Lemma add_inner_halves :
  fadd (half_float h) (fadd (of_int n) (half_sum a c)) = half_float (h + 2 * n + a + c).
Proof.
  rewrite half_sum_eq, of_int_half, !fadd_half by (unfold small; lia). f_equal. lia.
Qed.
Lemma add_halves_inner :
  fadd (half_float h) (fadd (half_sum a c) (of_int n)) = half_float (h + 2 * n + a + c).
Proof.
  rewrite half_sum_eq, of_int_half, !fadd_half by (unfold small; lia). f_equal. lia.
Qed.
Lemma add_halves_then_inner :
  fadd (fadd (half_float h) (half_sum a c)) (of_int n) = half_float (h + 2 * n + a + c).
Proof.
  rewrite half_sum_eq, of_int_half, !fadd_half by (unfold small; lia). f_equal. lia.
Qed.
Lemma add_inner_sum_halved :
  fadd (half_float h) (fadd (of_int n) (fdiv (fadd (of_int a) (of_int c)) f_two)) =
  half_float (h + 2 * n + a + c).
Proof.
  assert (fadd (of_int a) (of_int c) = of_int (a + c)) as ->.
  { rewrite (of_int_half a), (of_int_half c), (of_int_half (a + c)), fadd_half by (unfold small; lia).
    f_equal. lia. }
  rewrite fdiv_two, of_int_half, !fadd_half by (unfold small; lia). f_equal. lia.
Qed.
End Additions.

Lemma epoch_halves_snoc first second l b :
  BlockBodyLength b ≠ 0 →
  epoch_halves first second (Epoch b) (l ++ [b]) =
  epoch_halves first second (Epoch b) l + 2 * zlen (InnerShardTxs b) + zlen (first b) + zlen (second b).
Proof.
  intros Hb. unfold epoch_halves. rewrite !epoch_total_snoc, !counted_here by done. lia.
Qed.

Lemma epoch_halves_nonneg first second e l : 0 ≤ epoch_halves first second e l.
Proof.
  unfold epoch_halves. pose proof (epoch_total_nonneg InnerShardTxs e l).
  pose proof (epoch_total_nonneg first e l). pose proof (epoch_total_nonneg second e l). lia.
Qed.

(** One report, for a float counter of all transactions. *)
Lemma halves_track first second n l b sl ex :
  tracks n sl (λ e, half_float (epoch_halves first second e l)) → -1 ≤ n → no_later n l →
  report_ok b → BlockBodyLength b ≠ 0 → epoch_halves first second (Epoch b) (l ++ [b]) < 2 ^ 52 →
  (∀ h, 0 ≤ h → h + 2 * zlen (InnerShardTxs b) + zlen (first b) + zlen (second b) < 2 ^ 52 →
     ex (half_float h) =
     half_float (h + 2 * zlen (InnerShardTxs b) + zlen (first b) + zlen (second b))) →
  ∃ sl', slice_upd (extend_by (Z.to_nat (Epoch b - n)) f_zero sl) (Epoch b) ex = Ret sl' ∧
    tracks (Z.max n (Epoch b)) sl' (λ e, half_float (epoch_halves first second e (l ++ [b]))).
Proof.
  intros Ht Hn Hl Hb Hne Hs Hex.
  apply (tracks_report (λ e l, half_float (epoch_halves first second e l)) n l b sl f_zero);
    [done|done|done|done|done| | |].
  - intros e He. unfold epoch_halves. by rewrite !epoch_total_none.
  - rewrite epoch_halves_snoc in * by done. symmetry. apply Hex; [|done]. apply epoch_halves_nonneg.
  - intros e He. unfold epoch_halves. by rewrite !epoch_total_skip.
Qed.

Lemma totals_small first second l b :
  epoch_halves first second (Epoch b) (l ++ [b]) < 2 ^ 52 →
  ∀ f, f ∈ [InnerShardTxs; first; second] → epoch_total f (Epoch b) (l ++ [b]) < 2 ^ 63.
Proof.
  intros Hs f Hf. unfold epoch_halves in Hs.
  pose proof (epoch_total_nonneg InnerShardTxs (Epoch b) (l ++ [b])).
  pose proof (epoch_total_nonneg first (Epoch b) (l ++ [b])).
  pose proof (epoch_total_nonneg second (Epoch b) (l ++ [b])).
  rewrite !elem_of_cons, elem_of_nil in Hf. destruct Hf as [->|[->|[->|[]]]]; lia.
Qed.

(** Fewer reports hold fewer transactions. *)
Lemma epoch_halves_prefix first second e l b :
  epoch_halves first second e l ≤ epoch_halves first second e (l ++ [b]).
Proof.
  unfold epoch_halves. rewrite !epoch_total_snoc. destruct (counted_in e b); [|lia].
  pose proof (zlen_nonneg (InnerShardTxs b)). pose proof (zlen_nonneg (first b)).
  pose proof (zlen_nonneg (second b)). lia.
Qed.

____

Each line above where the word "Lemma" occurs should be copied out.

Lemma add_inner_halves :
Lemma add_halves_inner :
Lemma add_halves_then_inner :
Lemma add_inner_sum_halved :
Lemma epoch_halves_snoc first second l b :
Lemma epoch_halves_nonneg first second e l : 0 ≤ epoch_halves first second e l.
Lemma halves_track first second n l b sl ex :
Lemma totals_small first second l b :
Lemma epoch_halves_prefix first second e l b :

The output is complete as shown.